Was eighteen Wait, she bought it in nineteen fifty four. So she bought a house for probably like what twenty thousand dollars and it is probably worth two million, probably, and her property taxes got capped in nineteen seventy eight.

Speaker 1

But look what she's living next to.

Speaker 4

As Lily Heard approaches the first home she bought in nineteen fifty four, the memories floodback, and so does the satisfaction.

Speaker 15

I was eighteen years old when I purchased home.

Speaker 2

Val Have you ever heard of an eighteen year old in this generation or even the previous generation that could buy a house? Not unless grandma died and left them a king's ransom?

Speaker 15

Have been Valaila ever since? Much pride here.

Speaker 4

However, just steps away from her pride, a problem, she says, has taken over this Vallejo neighborhood, this home on Indiana Street doesn't exactly hide it. Trash, debris and junk filling up the front lawn of the property.

Speaker 1

But do they call that portion of Indiana Street Gary Indiana?

Speaker 4

But for Lily, this site is only part of it. She walked us to the back of her property that she now leases out and showed us where she says, strangers cut through like a passageway.

Speaker 15

You're jumping over there, annoying her all times of night. The noise, etc.

Speaker 2

Her tenant, she says, is terrible, these vacant abandoned properties, they usually end up becoming stomping ground for squatters.

Speaker 4

Oh yes, tenant, she says, is terrified.
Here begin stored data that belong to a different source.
(** C8 (as amended): when the configuration loads and no camera model is
    given, [Init] logs an ERROR-level message, records 1920 x 1080, and
    goes on exactly as with a supplied 1920 x 1080 camera: same outcome,
    same external calls, same detector apart from the recorded camera
    pointer. *)
Theorem Init_without_camera (env : Env) (rd cf : string) (gpu : Z)
  (p : DenselineParam) (w w1 w1' : World) (r r' : bool + Exit) :
  GetProtoFromFile env (GetAbsolutePath env rd cf) = Some p ->
  run (Init env (mkInitOptions rd cf None gpu)) w = (r, w1) ->
  run (Init env (mkInitOptions rd cf (Some camera_1920x1080) gpu)) w
    = (r', w1') ->
  In (ERROR, "options.intrinsic is nullptr!"%string) (w_log w1) /\
  input_height_ (w_det w1) = 1080 /\ input_width_ (w_det w1) = 1920 /\
  outcome r = outcome r' /\ w_calls w1 = w_calls w1' /\
  w_det w1 = set_camera None 1080 1920 (w_det w1').
Proof.
  intros Hp H1 H2. destruct_world w.
  run_cases H1; run_cases H2.
  all: unfold camera_1920x1080 in *; cbn in *; zify_eqs; try lia.
  all: split; [rewrite ?in_app_iff; cbn; tauto
              | repeat split; reflexivity].
Qed.

(* ------------------------------------------------------------------ *)
(** ** Concrete runs, witnesses and counterexamples *)

Example init_e2e_ok :
  outcome (fst (run (Init (env_with param_e2e true)
                          (init_options (Some camera_1920x1080)))
                    (world_of fresh_detector None))) = Returned true.
Proof. vm_compute. reflexivity. Qed.

Example e2e_reshape :
  last (w_calls (snd (init_run e2e_env (Some camera_1920x1080)))) CallInfer
    = CallNetInit [("data"%string, [1; 3; 240; 960])].
Proof. vm_compute. reflexivity. Qed.

Example e2e_detect_ok :
  outcome (fst (run (Detect no_options)
                    (mkWorld e2e_detector (Some (frame_of 1920 1080)) [] [])))
    = Returned true.
Proof. vm_compute. reflexivity. Qed.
So they've built two massive fences trying to draw the line. That hasn't helped, and Lily says, neither is reporting each issue to the city for months.

Speaker 15

We need somebody to do something. Poice department for colde enforcement, somebody help. We're not getting that help.

Speaker 2

Code enforcement seems to be the process that, for some reason is the slowest moving process in any city. But this is specifically things that we see in California cities like Vallejo or Los Angeles. When you've got vacant homes where you have squatters, people starting fires, people committing crimes. The only avenue the government says they have, which I don't believe them, is code enforcement.

Speaker 1

No, you have to go to the local news to get any action.

Speaker 15

We're not getting that help.

Speaker 4

We did hear from officials from the Vallejos City management team who told us that there is an active code of Enforcement case against the property. They shared that just last week, the Indiana Street home received its third citation, adding that it's also registered to their vacant property program.

Speaker 1

Oh wow, three tickets. That'll get them to change.

Speaker 4

But the case itself remains unresolved.

Speaker 3

Woo.

Speaker 4

So why hasn't I always.

Speaker 2

Wonder when you have these vacant properties, are the owners even paying property taxes?

Speaker 3

Well?

Speaker 1

I wonder, and I'm just spitballing here, but you know that a lot of foreigners just park their money here by buying real estate. Yes, we know that that is something that is very common, for example, in California, San Gabriel Valley. I wonder if it's just literally an absentee landlord, someone from Russia or Saudi Arabia or China or wherever, who's just parking money not in the country and doesn't care.

Speaker 4

So why hasn't more been done? San Jose State Professor Jeffrey Hare says even with multiple citations, the process to take action is complicated.

Speaker 5

Since the ultimate goal is compliance and not, you know, just collecting money. They're willing to wait it out and try to take care of it. Now, if there's the illegal activity, then it becomes a law enforcement matter.

Speaker 2

No, because then law enforcement will say, the city told us it's private property, there's nothing we can do.

Speaker 1

Oh yeah, they always wash their hands with it and direct you to the city or a judge.

Speaker 4

Lily knows that there might be limits to what the city can do, but as a longtime property owner, she says staying quiet is not an option.

Speaker 15

Sir just In Jama stated, there's nothing they can do.

Speaker 4

The problem remains, but so does Lily. At ninety one years old, she's on a mission to do right by a neighborhood she's always been proud of.